#### Dataset excerpts
Lemma with_value_state t s L N k f fuel : state t s L N -> (N + 4 <= fuel)%nat -> exists s', run (with_value key_eqb keyHasher fuel t k f) s = Ok (s', has_entry k L) /\ state t s' (update_entry k f L) N.
Proof.
  intros (oc & sl & H & Hq & <- & <- & Hg) Hf. destruct (rep_sizes _ _ _ H) as [Hoc _]. unfold with_value. destruct (enter_guard_ok t s fuel Hq ltac:(lia)) as (e & Ee & Hpin). rewrite (run_bind_ok _ _ _ _ _ Ee). pose proof (rep_epoch _ _ _ e H) as H1. set (s1 := with_epoch s e) in *.
  destruct (find_live_ok s1 oc sl k fuel H1 ltac:(lia)) as (r & Er & Hr). rewrite (run_bind_ok _ _ _ _ _ Er). pose proof (found_lookup _ _ _ _ _ H1 Hr) as Hl. change (nodes s1) with (nodes s) in Hl. unfold has_entry. destruct r as [a|].
  - destruct Hl as (n & En & Ed & Ek & Ha & El'). rewrite El'. set (s2 := with_nodes s1 (<[a := set_value (f (value n)) n]> (nodes s1))). destruct (rep_set_value s1 oc sl a n f H1 Ha En Ed) as [H2 He2]. change (with_nodes _ _) with s2 in H2, He2. rewrite Ek in He2.
    rewrite (run_bind_ok _ _ s1 s2 true) by (by rewrite (run_bind_ok _ _ _ _ _ (run_node value a s1 n En)), (run_bind_ok _ _ _ _ _ (run_node_set a (set_value (f (value n))) s1 n En))).
    destruct (leave_guard_ok t s2 Hpin) as (e' & El & Hq'). rewrite (run_bind_ok _ _ _ _ _ El). eexists. split; [done|]. exists oc, sl. split; [by apply rep_epoch|]. split; [done|]. split; [exact He2|]. split; [|done]. cbn [nodes with_epoch s2 with_nodes]. by rewrite map_size_insert_Some by eauto.
  - rewrite Hl. rewrite (run_bind_ok _ _ s1 s1 false) by done. destruct (leave_guard_ok t s1 Hpin) as (e' & El & Hq'). rewrite (run_bind_ok _ _ _ _ _ El), (update_absent _ _ _ Hl). eexists. split; [done|]. exists oc, sl. split; [by apply rep_epoch|]. done.
Qed.

(** *** Walks along the order *)

Lemma snapshot_loop s p l keys fuel : path orderNext (nodes s) p l -> (length l < fuel)%nat -> run (forever fuel snapshot_turn (keys, p)) s = Ok (s, keys ++ (entries (nodes s) l).*1).
Proof.
  revert p keys fuel. induction l as [|a l IH]; intros p keys fuel Hp Hf; (destruct fuel as [|fuel]; [cbn in Hf; lia|]).
  - cbn in Hp. subst p. rewrite (run_forever _ _ _ s s (inr keys)) by done. by rewrite app_nil_r.
  - destruct Hp as (-> & n & En & Hp). rewrite (run_forever _ _ _ s s (inl (if is_deleted n then keys else keys ++ [key n], orderNext n))).
    + rewrite IH by (done || cbn in Hf; lia). unfold entries. cbn. unfold entry at 2. rewrite En. cbn. destruct (is_deleted n); [done|]. cbn. by rewrite <- app_assoc.
    + unfold snapshot_turn. rewrite (run_bind_ok _ _ _ _ _ (run_node is_deleted a s n En)). rewrite (run_bind_ok _ _ s s (if is_deleted n then keys else keys ++ [key n])).
      * by rewrite (run_bind_ok _ _ _ _ _ (run_order a s n En)).
      * destruct (is_deleted n); [done|]. by rewrite (run_bind_ok _ _ _ _ _ (run_node key a s n En)).
Qed.

(** [skip_deleted] goes to the next live node. *)
Lemma skip_deleted_ok s p l fuel : path orderNext (nodes s) p l -> (length l < fuel)%nat ->
  exists l', run (skip_deleted fuel (fun it => it) order_advance p) s = Ok (s, head l') /\ path orderNext (nodes s) (head l') l' /\ entries (nodes s) l' = entries (nodes s) l /\ (length l' <= length l)%nat /\
    forall a, head l' = Some a -> is_Some (entry (nodes s) a).
Proof.
  revert p fuel. induction l as [|a l IH]; intros p fuel Hp Hf; (destruct fuel as [|fuel]; [cbn in Hf; lia|]).
  - cbn in Hp. subst p. by exists [].
  - destruct Hp as (-> & n & En & Hp). cbn [skip_deleted]. rewrite (run_bind_ok _ _ _ _ _ (run_node is_deleted a s n En)). destruct (is_deleted n) eqn:Ed.
    + unfold order_advance at 1. rewrite (run_bind_ok _ _ _ _ _ (run_order a s n En)). destruct (IH (orderNext n) fuel Hp ltac:(cbn in Hf; lia)) as (l' & Er & Hp' & He & Hl & Hh). exists l'. split; [done|]. split; [done|]. split; [|split; [cbn; lia|done]].
      rewrite He. unfold entries. cbn. unfold entry at 2. rewrite En. cbn. by rewrite Ed.
    + exists (a :: l). split; [done|]. split; [split; [done|]; eauto|]. split; [done|]. split; [done|]. intros b [= <-]. exists (key n, value n). apply entry_spec. eauto.
Qed.

Lemma iterate_loop s l seen fuel fuel2 : path orderNext (nodes s) (head l) l -> (forall a, head l = Some a -> is_Some (entry (nodes s) a)) -> (length l < fuel)%nat -> (length l < fuel2)%nat ->
  run (forever fuel (iterate_with fuel2 (fun it => it) (order_next fuel2)) (seen, head l)) s = Ok (s, seen ++ entries (nodes s) l).
Proof.
  revert l seen. induction fuel as [|fuel IH]; intros l seen Hp Hh Hf Hf2; [lia|]. destruct l as [|a l]; cbn [head] in *.
  - rewrite (run_forever _ _ _ s s (inr seen)) by done. by rewrite app_nil_r.
  - destruct Hp as (_ & n & En & Hp). destruct (Hh a eq_refl) as [[k v] Ee]. pose proof (proj1 (entry_spec _ _ _ _) Ee) as (m & Em & Ed & Ek & Ev). rewrite En in Em. injection Em as <-.
    destruct (skip_deleted_ok s (orderNext n) l fuel2 Hp ltac:(cbn in Hf2; lia)) as (l' & Er & Hp' & He & Hl & Hh'). rewrite (run_forever _ _ _ s s (inl (seen ++ [(k, v)], head l'))).
    + rewrite IH by (done || cbn in Hf, Hf2; lia). rewrite He. unfold entries. cbn. rewrite Ee. by rewrite <- app_assoc.
    + unfold iterate_with. rewrite (run_bind_ok _ _ _ _ _ (run_node key a s n En)), (run_bind_ok _ _ _ _ _ (run_node value a s n En)), Ek, Ev. rewrite (run_bind_ok _ _ s s (head l')); [done|].
      unfold order_next, order_advance at 1. by rewrite (run_bind_ok _ _ _ _ _ (run_order a s n En)).
Qed.

Lemma snapshot_state t s L N fuel : state t s L N -> (N + 4 <= fuel)%nat -> exists s', run (ordered_keys_snapshot fuel t) s = Ok (s', L.*1) /\ state t s' L N.
Proof.
  intros (oc & sl & H & Hq & <- & <- & Hg) Hf. destruct (rep_sizes _ _ _ H) as [Hoc _]. destruct (enter_guard_ok t s fuel Hq ltac:(lia)) as (e & Ee & Hpin). unfold ordered_keys_snapshot. rewrite (run_bind_ok _ _ _ _ _ Ee). set (s1 := with_epoch s e) in *.
  rewrite (run_bind_ok _ _ s1 s1 (orderHead s1)) by (by apply run_load). rewrite (run_bind_ok _ _ _ _ _ (snapshot_loop s1 (orderHead s1) oc [] fuel (r_order _ _ _ H) ltac:(lia))).
  destruct (leave_guard_ok t s1 Hpin) as (e' & El & Hq'). rewrite (run_bind_ok _ _ _ _ _ El). eexists. split; [done|]. exists oc, sl. split; [by do 2 apply rep_epoch|]. done.
Qed.

Lemma iterate_order_state t s L N fuel : state t s L N -> (N + 4 <= fuel)%nat -> exists s', run (iterate_order fuel t) s = Ok (s', L) /\ state t s' L N.
Proof.
  intros (oc & sl & H & Hq & <- & <- & Hg) Hf. destruct (rep_sizes _ _ _ H) as [Hoc _]. destruct (enter_guard_ok t s fuel Hq ltac:(lia)) as (e & Ee & Hpin). set (s1 := with_epoch s e) in *.
  destruct (skip_deleted_ok s1 (orderHead s1) oc fuel (r_order _ _ _ H) ltac:(lia)) as (l' & Es & Hp' & He & Hl & Hh). unfold iterate_order. rewrite (run_bind_ok _ _ s s1 (head l')).
  - rewrite (run_bind_ok _ _ s1 s1 (entries (nodes s) oc)) by (change (nodes s) with (nodes s1); rewrite <- He; apply (iterate_loop s1 l' [] fuel fuel); (done || lia)).
    destruct (leave_guard_ok t s1 Hpin) as (e' & El & Hq'). rewrite (run_bind_ok _ _ _ _ _ El). eexists. split; [done|]. exists oc, sl. split; [by do 2 apply rep_epoch|]. done.
  - unfold order_begin. rewrite (run_bind_ok _ _ _ _ _ Ee), (run_bind_ok _ _ s1 s1 (orderHead s1)) by (by apply run_load). exact Es.
Qed.

(** ** Sequences of operations *)

Inductive operation := OpInsert (k : K) (v : V) | OpFind (k : K) | OpWithValue (k : K) (f : V -> V) | OpRemove (k : K) | OpCollect | OpSnapshot | OpIterate.

Inductive answer := ABool (b : bool) | AValue (v : option V) | AUnit | AKeys (l : list K) | AEntries (l : list (K * V)).

Definition perform (fuel t : nat) (o : operation) : prog Map answer :=
  match o with
  | OpInsert k v => b ← insert key_eqb keyHasher moved fuel t k v; Ret (ABool b)
  | OpFind k => v ← find key_eqb keyHasher fuel t k; Ret (AValue v)
  | OpWithValue k f => b ← with_value key_eqb keyHasher fuel t k f; Ret (ABool b)
  | OpRemove k => b ← remove key_eqb keyHasher fuel t k; Ret (ABool b)
  | OpCollect => _ ← collect_garbage fuel t; Ret AUnit
  | OpSnapshot => l ← ordered_keys_snapshot fuel t; Ret (AKeys l)
  | OpIterate => l ← iterate_order fuel t; Ret (AEntries l)
  end.

Fixpoint perform_all (fuel t : nat) (l : list operation) : prog Map (list answer) :=
  match l with [] => Ret [] | o :: l => a ← perform fuel t o; rest ← perform_all fuel t l; Ret (a :: rest) end.

(** The same on the entries in the order of their insertion, and on the number of nodes in
    memory, which nothing but an insertion changes. *)
Definition spec_step (L : list (K * V)) (N : nat) (o : operation) : list (K * V) * nat * answer :=
  match o with
  | OpInsert k v => if has_entry k L then (L, N, ABool false) else (L ++ [(k, v)], S N, ABool true)
  | OpFind k => (L, N, AValue (lookup_entry k L))
  | OpWithValue k f => (update_entry k f L, N, ABool (has_entry k L))
  | OpRemove k => (remove_entry k L, N, ABool (has_entry k L))
  | OpCollect => (L, N, AUnit)
  | OpSnapshot => (L, N, AKeys L.*1)
  | OpIterate => (L, N, AEntries L)
  end.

#### How to complete this task
Copy the records above faithfully. Begin at their first line, end at the line containing "rewrite (run_bind_ok _ _ s1 s2", and include nothing else.

#### Exercise answer
Lemma with_value_state t s L N k f fuel : state t s L N -> (N + 4 <= fuel)%nat -> exists s', run (with_value key_eqb keyHasher fuel t k f) s = Ok (s', has_entry k L) /\ state t s' (update_entry k f L) N.
Proof.
  intros (oc & sl & H & Hq & <- & <- & Hg) Hf. destruct (rep_sizes _ _ _ H) as [Hoc _]. unfold with_value. destruct (enter_guard_ok t s fuel Hq ltac:(lia)) as (e & Ee & Hpin). rewrite (run_bind_ok _ _ _ _ _ Ee). pose proof (rep_epoch _ _ _ e H) as H1. set (s1 := with_epoch s e) in *.
  destruct (find_live_ok s1 oc sl k fuel H1 ltac:(lia)) as (r & Er & Hr). rewrite (run_bind_ok _ _ _ _ _ Er). pose proof (found_lookup _ _ _ _ _ H1 Hr) as Hl. change (nodes s1) with (nodes s) in Hl. unfold has_entry. destruct r as [a|].
  - destruct Hl as (n & En & Ed & Ek & Ha & El'). rewrite El'. set (s2 := with_nodes s1 (<[a := set_value (f (value n)) n]> (nodes s1))). destruct (rep_set_value s1 oc sl a n f H1 Ha En Ed) as [H2 He2]. change (with_nodes _ _) with s2 in H2, He2. rewrite Ek in He2.
    rewrite (run_bind_ok _ _ s1 s2 true) by (by rewrite (run_bind_ok _ _ _ _ _ (run_node value a s1 n En)), (run_bind_ok _ _ _ _ _ (run_node_set a (set_value (f (value n))) s1 n En))).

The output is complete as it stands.